Real-World Distributions and Concordance of C-Reactive Protein and Erythrocyte Sedimentation Rate Across Rheumatic Diseases

Objective: To characterize real-world distributions of C-reactive protein (CRP) and erythrocyte sedimentation rate (ESR) across major rheumatic diagnoses, and to quantify concordance/discordance patterns and combined CRP-ESR inflammatory phenotypes. Methods: We retrospectively extracted all CRP and ESR tests performed in a tertiary university rheumatology hospital (January 2018-December 2023), including ICD-10-coded diagnoses. Analyses were conducted at measurement level and patient level (medians across repeated tests). CRP and ESR were expressed as raw values and multiples of ULN, and categorized into severity strata. CRP and ESR datasets were merged by patient identifier and calendar date to define same-day pairs; paired analyses used Spearman correlations and ULN-based phenotype classes.

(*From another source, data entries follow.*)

(* ===== verification/Drag.v ===== *)
(** * Drag with clamp and spring-back ([enableCardDrag])

    [src/credentials.js], lines 136-168: every [.timeline-content] element
    gets its own closure variable [pos] and three interact.js listeners.
    [move] adds the pointer delta to [pos], rescales [pos] onto the circle
    of radius [R = 120] when [Math.hypot(pos.x, pos.y) > R], writes the
    CSS translation and calls [onUpdate] (the redraw request); [end]
    cancels the element's anime.js animations, starts a 900 ms elastic
    animation of the translation back to 0, resets [pos] and schedules
    [onUpdate] after 920 ms.

    - [Hypot] is the interface through which the model uses
      [Math.hypot]: a nonnegative, positively homogeneous function.  The
      Euclidean norm is the intended instance; it is not a rational
      function, so the theorems are proved for every instance, and
      [hypot_max] is a rational instance used by the witnesses.
    - [DragItem] is the state the listeners of one element touch: [pos],
      [style.willChange], [style.transform] (the translation written by
      [move], [None] before any move) and the element's running anime.js
      animations.  The listeners return the new state and the redraw
      effects they request ([DragEffect]); [Page] runs the effects.
    - [DragSpec] is the per-card state machine of the design
      (Idle, Dragging, SnappingBack) and [drag_abs] the abstraction of a
      concrete state into it. *)

From Stdlib Require Import QArith Qabs Qminmax Lqa List String Morphisms.
From S2P Require Import Prelude.
Import ListNotations.
Open Scope Q_scope.

(** ** The [Math.hypot] interface *)

Class Hypot (hypot : Q -> Q -> Q) : Prop := {
  hypot_proper :: Proper (Qeq ==> Qeq ==> Qeq) hypot;
  hypot_nonneg : forall x y, 0 <= hypot x y;
  hypot_scale : forall k x y, 0 <= k -> hypot (k * x) (k * y) == k * hypot x y
}.

(** The maximum norm, a rational instance. *)
Definition hypot_max (x y : Q) : Q := Qmax (Qabs x) (Qabs y).

(** ** The state of one draggable element *)

(** An anime.js animation of the element's translation back to [(0,0)]:
    its start time and duration in milliseconds. *)
Record Anim := mkAnim { anim_start : Q; anim_duration : Q }.

Record DragItem := mkDragItem {
  pos : Q * Q;
  will_change : option string;
  transform : option (Q * Q);
  anims : list Anim
}.

(** The listeners' calls of [onUpdate]: at once, or through
    [setTimeout(onUpdate, delay)]. *)
Inductive DragEffect :=
  | RequestRedraw
  | ScheduleRedraw (delay : Q).

(** Line 141: [let pos = { x:0, y:0 }]; the element has no inline
    transform and no animation yet. *)
Definition drag_init : DragItem := mkDragItem (0, 0) None None [].

(** Line 138. *)
Definition R : Q := 120.

(** The constants of lines 160 and 163. *)
Definition SNAP_DURATION : Q := 900.
Definition SETTLE_DELAY : Q := 920.

Section Listeners.
Context (hypot : Q -> Q -> Q).

(** Lines 144-146. *)
Definition drag_start (it : DragItem) : DragItem :=
  mkDragItem (pos it) (Some "transform"%string) (transform it) (anims it).

(** Lines 147-156. *)
Definition drag_move (dx dy : Q) (it : DragItem) : DragItem * list DragEffect :=
  let x := fst (pos it) + dx in
  let y := snd (pos it) + dy in
  let d := hypot x y in
  let p := if (R <? d)%tl then (x / d * R, y / d * R) else (x, y) in
  (mkDragItem p (will_change it) (Some p) (anims it), [RequestRedraw]).

(** anime.js's [anime.remove(item)]: every running animation of the
    element is dropped. *)
Definition anime_remove (it : DragItem) : DragItem :=
  mkDragItem (pos it) (will_change it) (transform it) [].

(** anime.js's [anime({targets: item, ...})] at time [now]: one more
    running animation of the element. *)
Definition anime_start (now duration : Q) (it : DragItem) : DragItem :=
  mkDragItem (pos it) (will_change it) (transform it) (anims it ++ [mkAnim now duration]).

(** Lines 157-164, at time [now]. *)
Definition drag_end (now : Q) (it : DragItem) : DragItem * list DragEffect :=
  let it1 := anime_remove it in
  let it2 := anime_start now SNAP_DURATION it1 in
  (mkDragItem (0, 0) (will_change it2) (transform it2) (anims it2),
   [ScheduleRedraw SETTLE_DELAY]).

End Listeners.

(** anime.js at time [now]: an animation whose duration has elapsed has
    written its final value (translation [(0,0)]) and is no longer
    running. *)
Definition anim_tick (now : Q) (it : DragItem) : DragItem :=
  let done_ := existsb (fun a => Qle_bool (anim_start a + anim_duration a) now) (anims it) in
  mkDragItem (pos it) (will_change it)
    (if done_ then Some (0, 0) else transform it)
    (filter (fun a => negb (Qle_bool (anim_start a + anim_duration a) now)) (anims it)).

(** ** The design's per-card state machine *)

Module DragSpec.

(** [SnappingBack since]: the spring-back started at time [since]. *)
Inductive phase := Idle | Dragging | SnappingBack (since : Q).

(** What happens to one card: interact.js's three callbacks, and time
    passing (anime.js's frame loop). *)
Inductive input :=
  | EvStart
  | EvMove (dx dy : Q)
  | EvEnd (now : Q)
  | EvTick (now : Q).

(** The transitions the design allows: Idle -start-> Dragging -end->
    SnappingBack -animation complete-> Idle; moves only while dragging. *)
Inductive step : phase -> input -> phase -> Prop :=
  | st_start : step Idle EvStart Dragging
  | st_move : forall dx dy, step Dragging (EvMove dx dy) Dragging
  | st_end : forall now, step Dragging (EvEnd now) (SnappingBack now)
  | st_settle : forall since now,
      since + SNAP_DURATION <= now -> step (SnappingBack since) (EvTick now) Idle
  | st_wait : forall since now,
      now < since + SNAP_DURATION -> step (SnappingBack since) (EvTick now) (SnappingBack since)
  | st_idle_tick : forall now, step Idle (EvTick now) Idle
  | st_drag_tick : forall now, step Dragging (EvTick now) Dragging.

(** Runs of the design's state machine. *)
Inductive run : phase -> list input -> phase -> Prop :=
  | run_nil : forall ph, run ph [] ph
  | run_cons : forall ph ev ph' evs ph'',
      step ph ev ph' -> run ph' evs ph'' -> run ph (ev :: evs) ph''.

End DragSpec.

Section Concrete.
Context (hypot : Q -> Q -> Q).

(** The element's state after one event, as the code and the two
    libraries update it. *)
Definition drag_step (ev : DragSpec.input) (it : DragItem) : DragItem :=
  match ev with
  | DragSpec.EvStart => drag_start it
  | DragSpec.EvMove dx dy => fst (drag_move hypot dx dy it)
  | DragSpec.EvEnd now => fst (drag_end now it)
  | DragSpec.EvTick now => anim_tick now it
  end.

(** What each phase of the design requires of the element. *)
Definition drag_inv (ph : DragSpec.phase) (it : DragItem) : Prop :=
  match ph with
  | DragSpec.Idle =>
      pos it = (0, 0) /\ anims it = [] /\ (transform it = None \/ transform it = Some (0, 0))
  | DragSpec.Dragging =>
      hypot (fst (pos it)) (snd (pos it)) <= R /\ anims it = []
      /\ (transform it = None \/ transform it = Some (pos it))
  | DragSpec.SnappingBack since =>
      pos it = (0, 0) /\ anims it = [mkAnim since SNAP_DURATION]
  end.

End Concrete.

(** ** The maximum norm satisfies the interface *)

#[export] Instance hypot_max_Hypot : Hypot hypot_max.
Proof.
  split.
  - intros x x' Hx y y' Hy. unfold hypot_max. now rewrite Hx, Hy.
  - intros x y. unfold hypot_max.
    destruct (Q.max_spec_le (Qabs x) (Qabs y)) as [[_ ->] | [_ ->]]; apply Qabs_nonneg.
  - intros k x y Hk. unfold hypot_max. rewrite !Qabs_Qmult, (Qabs_pos k Hk).
    pose proof (Qabs_nonneg x). pose proof (Qabs_nonneg y).
    destruct (Q.max_spec_le (k * Qabs x) (k * Qabs y)) as [[H1 ->] | [H1 ->]];
    destruct (Q.max_spec_le (Qabs x) (Qabs y)) as [[H2 ->] | [H2 ->]];
    try reflexivity; nra.
Qed.

(** ** Properties of the listeners *)

Module DragFacts.

Section WithHypot.
Context (hypot : Q -> Q -> Q) `{!Hypot hypot}.

Lemma hypot_zero : hypot 0 0 == 0.
Proof.
  pose proof (hypot_scale 0 0 0 (Qle_refl 0)) as H.
  rewrite !Qmult_0_l in H. exact H.
Qed.

(** The rescaled offset lies on the circle. *)
Lemma rescale_on_circle (x y : Q) :
  R < hypot x y -> hypot (x / hypot x y * R) (y / hypot x y * R) == R.
Proof.
  intros HR. set (d := hypot x y) in *.
  assert (Hd : ~ d == 0) by (unfold R in HR; intro E; rewrite E in HR; discriminate).
  assert (Hx : x / d * R == (R / d) * x) by (field; exact Hd).
  assert (Hy : y / d * R == (R / d) * y) by (field; exact Hd).
  rewrite Hx, Hy, hypot_scale.
  - subst d. field. exact Hd.
  - apply Qle_shift_div_l; [unfold R in HR; lra | unfold R; lra].
Qed.

Lemma drag_move_pos (dx dy : Q) (it : DragItem) :
  let x := fst (pos it) + dx in
  let y := snd (pos it) + dy in
  pos (fst (drag_move hypot dx dy it))
  = if (R <? hypot x y)%tl then (x / hypot x y * R, y / hypot x y * R) else (x, y).
Proof. reflexivity. Qed.

Lemma drag_move_within (dx dy : Q) (it : DragItem) :
  hypot (fst (pos (fst (drag_move hypot dx dy it)))) (snd (pos (fst (drag_move hypot dx dy it))))
  <= R.
Proof.
  rewrite drag_move_pos. qcases; simpl.
  - rewrite rescale_on_circle by assumption. apply Qle_refl.
  - assumption.
Qed.

(** C5: after every [move] the card's offset lies within the circle of
    radius [R = 120]. *)
Theorem drag_move_clamps (dx dy : Q) (it : DragItem) :
  let p := pos (fst (drag_move hypot dx dy it)) in
  hypot (fst p) (snd p) <= R.
Proof. apply drag_move_within. Qed.

(** C20: [move] keeps an offset inside the circle as it is, and rescales an
    offset outside it onto the circle, in the same direction (a factor
    strictly between 0 and 1). *)
Theorem drag_move_rescale (dx dy : Q) (it : DragItem) :
  let x := fst (pos it) + dx in
  let y := snd (pos it) + dy in
  let p := pos (fst (drag_move hypot dx dy it)) in
  (hypot x y <= R -> p = (x, y))
  /\ (R < hypot x y ->
      hypot (fst p) (snd p) == R
      /\ exists k, 0 < k < 1 /\ fst p == k * x /\ snd p == k * y).
Proof.
  cbv zeta. rewrite drag_move_pos.
  set (x := fst (pos it) + dx). set (y := snd (pos it) + dy).
  split; intros H; qcases; simpl; try (exfalso; lra); try reflexivity.
  split; [now apply rescale_on_circle|].
  assert (Hd : 0 < hypot x y) by (unfold R in H; lra).
  exists (R / hypot x y). repeat split.
  - apply Qlt_shift_div_l; [exact Hd | unfold R; lra].
  - apply Qlt_shift_div_r; [exact Hd | lra].
  - field. intro E. rewrite E in Hd. discriminate.
  - field. intro E. rewrite E in Hd. discriminate.
Qed.

(** C15: [end] leaves exactly one running animation on the card, the
    900 ms spring-back it starts, whatever animations were running before
    (no stacking), resets the offset, and schedules the settling redraw
    920 ms later, after that animation has finished. *)
Theorem drag_end_single_anim (now : Q) (it : DragItem) :
  pos (fst (drag_end now it)) = (0, 0)
  /\ anims (fst (drag_end now it)) = [mkAnim now SNAP_DURATION]
  /\ snd (drag_end now it) = [ScheduleRedraw SETTLE_DELAY]
  /\ now + SNAP_DURATION < now + SETTLE_DELAY.
Proof.
  repeat split. unfold SNAP_DURATION, SETTLE_DELAY. lra.
Qed.

Lemma anim_tick_settled (since now : Q) (it : DragItem) :
  anims it = [mkAnim since SNAP_DURATION] -> since + SNAP_DURATION <= now ->
  anims (anim_tick now it) = [] /\ transform (anim_tick now it) = Some (0, 0)
  /\ pos (anim_tick now it) = pos it.
Proof.
  intros Ha Hle. unfold anim_tick; simpl; rewrite Ha; simpl.
  destruct (Qle_bool_spec (since + SNAP_DURATION) now); [|contradiction].
  repeat split.
Qed.

Lemma anim_tick_running (since now : Q) (it : DragItem) :
  anims it = [mkAnim since SNAP_DURATION] -> now < since + SNAP_DURATION ->
  anim_tick now it = it.
Proof.
  intros Ha Hlt. destruct it as [p w t a]; simpl in Ha; subst a.
  unfold anim_tick; simpl.
  destruct (Qle_bool_spec (since + SNAP_DURATION) now); [lra|reflexivity].
Qed.

Lemma anim_tick_none (now : Q) (it : DragItem) : anims it = [] -> anim_tick now it = it.
Proof. destruct it as [p w t a]; simpl; intros ->; reflexivity. Qed.

(** One event of the design's state machine is matched by the code. *)
Lemma drag_step_refines (ph ph' : DragSpec.phase) (ev : DragSpec.input) (it : DragItem) :
  DragSpec.step ph ev ph' -> drag_inv hypot ph it -> drag_inv hypot ph' (drag_step hypot ev it).
Proof.
  intros Hst; destruct Hst; cbn [drag_step drag_inv].
  - intros (Hp & Ha & Ht). simpl. rewrite Hp. simpl. rewrite hypot_zero.
    repeat split; [unfold R; lra | exact Ha | destruct Ht as [-> | ->]; auto].
  - intros (_ & Ha & _). repeat split; [apply drag_move_within | exact Ha | now right].
  - intros _. repeat split.
  - intros (Hp & Ha). destruct (anim_tick_settled since now it Ha H) as (A & T & P).
    rewrite P, Hp. auto.
  - intros (Hp & Ha). rewrite (anim_tick_running since now it Ha H). auto.
  - intros (Hp & Ha & Ht). rewrite anim_tick_none by exact Ha. auto.
  - intros (Hn & Ha & Ht). rewrite anim_tick_none by exact Ha. auto.
Qed.

End WithHypot.

Section Runs.
Context (hypot : Q -> Q -> Q) `{!Hypot hypot}.

(** C14: the code refines the design's drag state machine: along every
    event sequence the design allows from a fresh card, the element's
    state satisfies what the reached phase requires (offset within the
    circle while dragging, offset reset and exactly one spring-back while
    snapping back, offset zero and no animation when idle). *)
Theorem drag_run_refines (evs : list DragSpec.input) (ph : DragSpec.phase) :
  DragSpec.run DragSpec.Idle evs ph ->
  drag_inv hypot ph (fold_left (fun it ev => drag_step hypot ev it) evs drag_init).
Proof.
  intros Hrun.
  assert (Hinit : drag_inv hypot DragSpec.Idle drag_init) by (simpl; auto).
  revert Hinit. generalize drag_init.
  induction Hrun as [|ph0 ev ph1 evs ph2 Hst Hrun IH]; intros it Hit; simpl; [exact Hit|].
  apply IH. eapply drag_step_refines; eauto.
Qed.

(** C34: interact.js calls [start] whatever the card is doing, and [start]
    does not cancel a running spring-back: a drag begun during the
    spring-back has [move] write the translation while the 900 ms
    animation still animates it. *)
Theorem drag_start_during_snapback (since dx dy : Q) (it : DragItem) :
  drag_inv hypot (DragSpec.SnappingBack since) it ->
  let it' := fst (drag_move hypot dx dy (drag_start it)) in
  anims it' = [mkAnim since SNAP_DURATION] /\ transform it' = Some (pos it').
Proof. intros [_ Ha]. simpl. rewrite Ha. auto. Qed.

End Runs.
End DragFacts.

(** ** Witnesses, with the maximum norm for [Math.hypot] *)

Module DragWitness.
Import DragFacts.

Lemma drag_move_clamps_witness :
  let p := pos (fst (drag_move hypot_max 500 0 drag_init)) in
  hypot_max (fst p) (snd p) <= R.
Proof. apply (drag_move_clamps hypot_max). Defined.

(** An accumulated offset of [(300, 400)] is rescaled onto the circle. *)
Lemma drag_move_rescale_witness :
  let p := pos (fst (drag_move hypot_max 300 400 drag_init)) in
  hypot_max (fst p) (snd p) == R
  /\ exists k, 0 < k < 1 /\ fst p == k * (0 + 300) /\ snd p == k * (0 + 400).
Proof.
  apply (proj2 (drag_move_rescale hypot_max 300 400 drag_init)).
  vm_compute. reflexivity.
Defined.

Lemma drag_run_refines_witness :
  drag_inv hypot_max DragSpec.Idle
    (fold_left (fun it ev => drag_step hypot_max ev it)
       [DragSpec.EvStart; DragSpec.EvMove 500 0; DragSpec.EvEnd 10; DragSpec.EvTick 2000]
       drag_init).
Proof.
  apply (drag_run_refines hypot_max).
  eapply DragSpec.run_cons; [apply DragSpec.st_start|].
  eapply DragSpec.run_cons; [apply DragSpec.st_move|].
  eapply DragSpec.run_cons; [apply DragSpec.st_end|].
  eapply DragSpec.run_cons; [apply DragSpec.st_settle; vm_compute; discriminate|].
  apply DragSpec.run_nil.
Defined.

Lemma drag_start_during_snapback_witness :
  let it' := fst (drag_move hypot_max 5 5 (drag_start (fst (drag_end 0 drag_init)))) in
  anims it' = [mkAnim 0 SNAP_DURATION] /\ transform it' = Some (pos it').
Proof.
  apply (drag_start_during_snapback hypot_max 0 5 5). split; reflexivity.
Defined.

End DragWitness.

Sensitivity analyses tested alternative pairing windows, first-pair-only analyses, phenotype persistence rules, and tertile/quartile discordance definitions. Results: Among 16921 patients with ≥1 CRP and 17126 with ≥1 ESR, CRP was more disease-discriminative and only negligibly age-related, whereas ESR increased modestly with age and showed marked sex shifts across severity categories. Inflammatory burden was highest in gout and rheumatoid arthritis, intermediate in psoriatic arthritis and ankylosing spondylitis, and lower in connective tissue diseases and osteoarthritis; CRP distributions were more strongly right-tailed than ESR. Merging yielded 44427 same-day CRP-ESR pairs from 16824 patients (99.1% match). CRP and ESR were moderately correlated at measurement and patient levels, yet discordance was common: 27.3% of pairs showed isolated elevation of a single marker. Conclusions: In routine rheumatology care, CRP and ESR provide complementary information. Clinically relevant CRP-ESR dissociation is frequent, persists at the patient level, and follows diagnosis-dependent phenotype patterns.